:: Exercise directions ::
Give back exactly the lines of the material below, starting with the line with "Definition Settings : Type" and going on through the line with "EmptyString => 0".

:: Data provided ::
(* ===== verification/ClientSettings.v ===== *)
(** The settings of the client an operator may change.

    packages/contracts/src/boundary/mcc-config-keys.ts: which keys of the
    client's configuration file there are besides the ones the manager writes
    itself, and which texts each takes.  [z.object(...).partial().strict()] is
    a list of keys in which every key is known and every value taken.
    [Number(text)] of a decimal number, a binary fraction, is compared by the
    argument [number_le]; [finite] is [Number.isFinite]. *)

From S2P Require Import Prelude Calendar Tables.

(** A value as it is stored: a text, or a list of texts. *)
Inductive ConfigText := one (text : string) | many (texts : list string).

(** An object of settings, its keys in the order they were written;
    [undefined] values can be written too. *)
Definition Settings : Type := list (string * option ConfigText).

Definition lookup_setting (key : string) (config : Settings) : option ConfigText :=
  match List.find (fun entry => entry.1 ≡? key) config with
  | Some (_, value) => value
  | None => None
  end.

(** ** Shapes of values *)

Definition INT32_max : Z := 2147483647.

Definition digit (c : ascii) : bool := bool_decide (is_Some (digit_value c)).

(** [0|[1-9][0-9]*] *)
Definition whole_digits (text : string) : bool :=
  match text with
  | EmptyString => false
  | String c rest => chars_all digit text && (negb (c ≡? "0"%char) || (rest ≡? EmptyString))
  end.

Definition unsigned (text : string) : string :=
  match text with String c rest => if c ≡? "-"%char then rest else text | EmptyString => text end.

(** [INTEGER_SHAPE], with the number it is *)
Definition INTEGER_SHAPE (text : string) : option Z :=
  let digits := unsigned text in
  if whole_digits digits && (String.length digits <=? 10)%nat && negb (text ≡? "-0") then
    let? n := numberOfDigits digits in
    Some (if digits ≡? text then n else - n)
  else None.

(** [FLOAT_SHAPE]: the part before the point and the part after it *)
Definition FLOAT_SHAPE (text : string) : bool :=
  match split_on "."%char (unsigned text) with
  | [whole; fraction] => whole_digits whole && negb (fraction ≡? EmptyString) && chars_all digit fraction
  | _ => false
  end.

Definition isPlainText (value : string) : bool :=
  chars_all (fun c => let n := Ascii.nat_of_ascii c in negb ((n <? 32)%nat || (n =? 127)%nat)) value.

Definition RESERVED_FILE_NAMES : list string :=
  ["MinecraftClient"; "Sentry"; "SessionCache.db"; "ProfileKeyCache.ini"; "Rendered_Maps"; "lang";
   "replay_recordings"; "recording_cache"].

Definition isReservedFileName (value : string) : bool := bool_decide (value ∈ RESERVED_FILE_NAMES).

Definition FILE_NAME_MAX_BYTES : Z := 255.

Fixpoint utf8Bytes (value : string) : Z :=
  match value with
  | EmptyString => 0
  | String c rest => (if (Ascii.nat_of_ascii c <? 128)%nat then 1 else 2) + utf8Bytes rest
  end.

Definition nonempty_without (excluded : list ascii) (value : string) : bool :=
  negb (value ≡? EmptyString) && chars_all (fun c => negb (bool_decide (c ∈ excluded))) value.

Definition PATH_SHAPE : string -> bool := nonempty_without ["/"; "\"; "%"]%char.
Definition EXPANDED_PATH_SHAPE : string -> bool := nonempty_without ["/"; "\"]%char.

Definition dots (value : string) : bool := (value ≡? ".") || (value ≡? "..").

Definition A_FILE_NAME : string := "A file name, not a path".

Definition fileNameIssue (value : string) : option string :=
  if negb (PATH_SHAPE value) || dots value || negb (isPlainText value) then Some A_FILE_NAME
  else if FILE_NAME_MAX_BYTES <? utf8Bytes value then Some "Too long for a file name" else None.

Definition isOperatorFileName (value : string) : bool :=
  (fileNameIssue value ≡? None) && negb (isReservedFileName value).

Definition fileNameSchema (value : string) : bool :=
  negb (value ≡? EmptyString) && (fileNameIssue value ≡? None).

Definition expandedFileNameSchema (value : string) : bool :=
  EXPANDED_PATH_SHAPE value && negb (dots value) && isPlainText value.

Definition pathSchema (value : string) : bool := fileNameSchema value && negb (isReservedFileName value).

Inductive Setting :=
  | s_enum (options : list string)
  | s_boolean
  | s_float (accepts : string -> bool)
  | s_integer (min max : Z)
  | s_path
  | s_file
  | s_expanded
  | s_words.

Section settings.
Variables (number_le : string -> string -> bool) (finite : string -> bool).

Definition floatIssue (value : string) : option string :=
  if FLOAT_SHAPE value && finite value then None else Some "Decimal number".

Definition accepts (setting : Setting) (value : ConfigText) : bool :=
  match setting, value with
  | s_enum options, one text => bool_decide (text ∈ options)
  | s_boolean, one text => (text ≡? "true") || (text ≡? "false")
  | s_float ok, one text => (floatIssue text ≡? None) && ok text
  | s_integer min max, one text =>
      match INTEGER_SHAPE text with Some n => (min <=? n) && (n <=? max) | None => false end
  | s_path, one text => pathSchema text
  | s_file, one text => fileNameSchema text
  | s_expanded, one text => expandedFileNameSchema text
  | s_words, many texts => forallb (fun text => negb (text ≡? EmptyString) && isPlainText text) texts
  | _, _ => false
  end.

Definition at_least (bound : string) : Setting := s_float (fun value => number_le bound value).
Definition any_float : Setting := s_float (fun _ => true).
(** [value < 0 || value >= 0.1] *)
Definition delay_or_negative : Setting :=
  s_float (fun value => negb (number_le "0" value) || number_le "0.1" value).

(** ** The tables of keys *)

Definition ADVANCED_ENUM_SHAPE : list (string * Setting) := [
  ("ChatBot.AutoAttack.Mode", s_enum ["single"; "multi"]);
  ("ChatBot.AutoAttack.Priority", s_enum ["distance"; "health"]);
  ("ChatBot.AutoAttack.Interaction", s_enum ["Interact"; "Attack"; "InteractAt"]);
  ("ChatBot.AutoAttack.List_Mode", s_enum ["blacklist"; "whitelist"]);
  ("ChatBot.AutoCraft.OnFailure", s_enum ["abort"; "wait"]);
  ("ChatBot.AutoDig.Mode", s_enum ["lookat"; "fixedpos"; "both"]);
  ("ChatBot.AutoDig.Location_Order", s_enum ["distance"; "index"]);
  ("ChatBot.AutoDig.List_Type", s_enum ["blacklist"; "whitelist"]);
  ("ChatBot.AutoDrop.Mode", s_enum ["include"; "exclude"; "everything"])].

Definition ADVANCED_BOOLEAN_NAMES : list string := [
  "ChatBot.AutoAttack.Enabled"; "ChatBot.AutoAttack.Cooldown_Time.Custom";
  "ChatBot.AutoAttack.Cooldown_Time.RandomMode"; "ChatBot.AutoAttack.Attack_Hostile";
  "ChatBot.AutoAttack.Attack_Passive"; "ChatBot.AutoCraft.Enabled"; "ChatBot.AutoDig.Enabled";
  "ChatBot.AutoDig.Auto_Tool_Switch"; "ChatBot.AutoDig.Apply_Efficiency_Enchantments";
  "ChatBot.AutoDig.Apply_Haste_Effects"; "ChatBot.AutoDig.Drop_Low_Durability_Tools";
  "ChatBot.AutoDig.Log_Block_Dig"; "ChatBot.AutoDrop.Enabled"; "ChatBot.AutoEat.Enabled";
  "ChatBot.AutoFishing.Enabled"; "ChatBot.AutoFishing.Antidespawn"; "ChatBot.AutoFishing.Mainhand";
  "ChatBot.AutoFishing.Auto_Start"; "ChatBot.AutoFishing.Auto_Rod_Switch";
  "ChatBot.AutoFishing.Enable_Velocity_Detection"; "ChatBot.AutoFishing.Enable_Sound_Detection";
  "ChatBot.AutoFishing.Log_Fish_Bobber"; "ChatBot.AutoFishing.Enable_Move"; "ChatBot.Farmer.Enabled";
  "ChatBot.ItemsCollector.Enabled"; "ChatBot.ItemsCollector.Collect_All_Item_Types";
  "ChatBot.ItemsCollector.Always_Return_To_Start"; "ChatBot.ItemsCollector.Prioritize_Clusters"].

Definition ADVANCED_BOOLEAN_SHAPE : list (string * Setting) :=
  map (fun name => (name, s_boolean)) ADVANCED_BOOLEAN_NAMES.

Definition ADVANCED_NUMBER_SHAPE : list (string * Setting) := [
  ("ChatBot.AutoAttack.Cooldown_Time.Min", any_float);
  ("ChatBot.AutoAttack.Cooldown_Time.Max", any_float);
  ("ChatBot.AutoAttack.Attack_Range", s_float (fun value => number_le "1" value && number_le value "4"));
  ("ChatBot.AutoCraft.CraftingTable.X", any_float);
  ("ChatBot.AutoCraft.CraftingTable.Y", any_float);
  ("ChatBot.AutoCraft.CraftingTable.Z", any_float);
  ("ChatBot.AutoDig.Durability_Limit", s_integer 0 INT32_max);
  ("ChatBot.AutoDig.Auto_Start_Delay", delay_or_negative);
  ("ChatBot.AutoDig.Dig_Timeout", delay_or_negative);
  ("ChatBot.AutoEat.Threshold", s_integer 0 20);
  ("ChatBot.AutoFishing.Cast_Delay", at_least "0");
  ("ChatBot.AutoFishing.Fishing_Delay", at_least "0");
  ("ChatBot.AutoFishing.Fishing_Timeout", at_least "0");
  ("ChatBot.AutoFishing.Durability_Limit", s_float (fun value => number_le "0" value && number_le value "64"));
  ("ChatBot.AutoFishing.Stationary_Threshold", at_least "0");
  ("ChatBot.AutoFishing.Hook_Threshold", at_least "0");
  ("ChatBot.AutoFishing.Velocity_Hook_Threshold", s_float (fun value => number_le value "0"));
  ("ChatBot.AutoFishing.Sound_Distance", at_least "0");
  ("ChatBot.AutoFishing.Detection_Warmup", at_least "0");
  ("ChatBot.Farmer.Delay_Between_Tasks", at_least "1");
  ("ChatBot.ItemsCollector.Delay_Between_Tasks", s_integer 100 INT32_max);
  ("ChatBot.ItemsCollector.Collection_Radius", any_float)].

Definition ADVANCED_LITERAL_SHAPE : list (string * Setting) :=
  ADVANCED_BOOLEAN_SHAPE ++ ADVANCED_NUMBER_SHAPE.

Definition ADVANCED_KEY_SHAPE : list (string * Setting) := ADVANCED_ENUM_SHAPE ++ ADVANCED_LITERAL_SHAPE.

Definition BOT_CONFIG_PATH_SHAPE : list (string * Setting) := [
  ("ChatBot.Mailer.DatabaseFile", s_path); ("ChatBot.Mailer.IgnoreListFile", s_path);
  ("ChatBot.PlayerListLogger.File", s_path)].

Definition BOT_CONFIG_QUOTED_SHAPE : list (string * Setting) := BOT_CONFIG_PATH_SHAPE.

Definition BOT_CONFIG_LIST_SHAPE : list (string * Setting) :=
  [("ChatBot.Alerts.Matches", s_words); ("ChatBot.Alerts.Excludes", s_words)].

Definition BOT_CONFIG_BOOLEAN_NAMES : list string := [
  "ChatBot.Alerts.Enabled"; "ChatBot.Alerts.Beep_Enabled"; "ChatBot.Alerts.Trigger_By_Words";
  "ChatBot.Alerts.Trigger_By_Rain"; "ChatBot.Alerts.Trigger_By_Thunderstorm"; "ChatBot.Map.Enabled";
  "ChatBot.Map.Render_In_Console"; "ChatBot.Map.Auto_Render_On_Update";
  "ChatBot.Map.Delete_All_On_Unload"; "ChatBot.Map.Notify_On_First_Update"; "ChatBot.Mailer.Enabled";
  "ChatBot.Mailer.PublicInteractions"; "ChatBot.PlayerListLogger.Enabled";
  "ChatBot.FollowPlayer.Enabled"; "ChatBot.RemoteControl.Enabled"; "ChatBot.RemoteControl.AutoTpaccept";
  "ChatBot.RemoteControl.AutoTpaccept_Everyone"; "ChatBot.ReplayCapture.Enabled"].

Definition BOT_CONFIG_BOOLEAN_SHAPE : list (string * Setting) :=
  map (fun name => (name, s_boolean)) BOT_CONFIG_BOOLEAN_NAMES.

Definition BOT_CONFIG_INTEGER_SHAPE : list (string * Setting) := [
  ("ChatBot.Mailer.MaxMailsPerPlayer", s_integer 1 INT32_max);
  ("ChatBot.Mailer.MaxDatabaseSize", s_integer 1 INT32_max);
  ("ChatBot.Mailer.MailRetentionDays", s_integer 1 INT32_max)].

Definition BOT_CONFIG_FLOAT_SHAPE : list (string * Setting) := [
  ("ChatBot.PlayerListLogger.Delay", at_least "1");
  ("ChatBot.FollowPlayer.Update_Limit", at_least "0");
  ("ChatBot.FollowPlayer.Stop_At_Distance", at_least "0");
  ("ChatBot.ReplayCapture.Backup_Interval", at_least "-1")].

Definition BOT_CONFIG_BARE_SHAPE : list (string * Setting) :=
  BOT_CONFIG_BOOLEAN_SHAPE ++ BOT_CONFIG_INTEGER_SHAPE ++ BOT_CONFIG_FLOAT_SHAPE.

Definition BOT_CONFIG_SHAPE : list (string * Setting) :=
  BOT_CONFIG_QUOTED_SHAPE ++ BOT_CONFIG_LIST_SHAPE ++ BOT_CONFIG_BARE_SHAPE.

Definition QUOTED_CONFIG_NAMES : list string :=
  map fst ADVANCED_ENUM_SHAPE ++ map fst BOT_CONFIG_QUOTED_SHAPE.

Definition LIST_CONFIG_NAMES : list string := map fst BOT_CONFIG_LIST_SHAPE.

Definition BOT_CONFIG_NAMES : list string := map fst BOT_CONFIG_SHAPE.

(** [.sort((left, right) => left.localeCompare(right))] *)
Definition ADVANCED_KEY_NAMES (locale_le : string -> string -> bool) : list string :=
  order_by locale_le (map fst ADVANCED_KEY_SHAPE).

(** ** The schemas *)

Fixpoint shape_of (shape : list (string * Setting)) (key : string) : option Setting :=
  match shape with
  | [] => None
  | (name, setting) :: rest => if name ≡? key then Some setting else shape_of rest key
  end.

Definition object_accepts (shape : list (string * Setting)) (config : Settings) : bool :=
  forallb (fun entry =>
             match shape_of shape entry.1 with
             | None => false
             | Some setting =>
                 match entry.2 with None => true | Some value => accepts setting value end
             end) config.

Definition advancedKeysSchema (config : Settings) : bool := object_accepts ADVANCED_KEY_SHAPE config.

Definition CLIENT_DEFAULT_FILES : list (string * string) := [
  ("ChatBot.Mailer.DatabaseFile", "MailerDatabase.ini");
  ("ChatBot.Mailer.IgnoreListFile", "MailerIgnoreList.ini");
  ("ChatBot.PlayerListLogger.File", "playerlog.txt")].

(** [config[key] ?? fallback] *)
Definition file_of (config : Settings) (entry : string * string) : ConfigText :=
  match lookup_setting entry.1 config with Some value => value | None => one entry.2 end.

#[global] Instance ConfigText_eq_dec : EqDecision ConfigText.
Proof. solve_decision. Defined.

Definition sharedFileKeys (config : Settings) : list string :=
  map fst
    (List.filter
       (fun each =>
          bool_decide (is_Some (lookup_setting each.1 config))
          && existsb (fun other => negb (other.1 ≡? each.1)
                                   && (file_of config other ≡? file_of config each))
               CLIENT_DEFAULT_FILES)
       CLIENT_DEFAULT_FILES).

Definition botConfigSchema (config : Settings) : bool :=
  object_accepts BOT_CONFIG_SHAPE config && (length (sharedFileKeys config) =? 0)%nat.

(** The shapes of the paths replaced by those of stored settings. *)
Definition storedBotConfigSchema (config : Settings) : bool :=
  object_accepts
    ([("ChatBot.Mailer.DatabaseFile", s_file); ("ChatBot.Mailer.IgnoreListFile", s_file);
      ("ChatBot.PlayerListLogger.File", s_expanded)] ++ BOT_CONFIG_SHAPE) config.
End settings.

:: Task result ::
Definition Settings : Type := list (string * option ConfigText).

Definition lookup_setting (key : string) (config : Settings) : option ConfigText :=
  match List.find (fun entry => entry.1 ≡? key) config with
  | Some (_, value) => value
  | None => None
  end.

(** ** Shapes of values *)

Definition INT32_max : Z := 2147483647.

Definition digit (c : ascii) : bool := bool_decide (is_Some (digit_value c)).

(** [0|[1-9][0-9]*] *)
Definition whole_digits (text : string) : bool :=
  match text with
  | EmptyString => false
  | String c rest => chars_all digit text && (negb (c ≡? "0"%char) || (rest ≡? EmptyString))
  end.

Definition unsigned (text : string) : string :=
  match text with String c rest => if c ≡? "-"%char then rest else text | EmptyString => text end.

(** [INTEGER_SHAPE], with the number it is *)
Definition INTEGER_SHAPE (text : string) : option Z :=
  let digits := unsigned text in
  if whole_digits digits && (String.length digits <=? 10)%nat && negb (text ≡? "-0") then
    let? n := numberOfDigits digits in
    Some (if digits ≡? text then n else - n)
  else None.

(** [FLOAT_SHAPE]: the part before the point and the part after it *)
Definition FLOAT_SHAPE (text : string) : bool :=
  match split_on "."%char (unsigned text) with
  | [whole; fraction] => whole_digits whole && negb (fraction ≡? EmptyString) && chars_all digit fraction
  | _ => false
  end.

Definition isPlainText (value : string) : bool :=
  chars_all (fun c => let n := Ascii.nat_of_ascii c in negb ((n <? 32)%nat || (n =? 127)%nat)) value.

Definition RESERVED_FILE_NAMES : list string :=
  ["MinecraftClient"; "Sentry"; "SessionCache.db"; "ProfileKeyCache.ini"; "Rendered_Maps"; "lang";
   "replay_recordings"; "recording_cache"].

Definition isReservedFileName (value : string) : bool := bool_decide (value ∈ RESERVED_FILE_NAMES).

Definition FILE_NAME_MAX_BYTES : Z := 255.

Fixpoint utf8Bytes (value : string) : Z :=
  match value with
  | EmptyString => 0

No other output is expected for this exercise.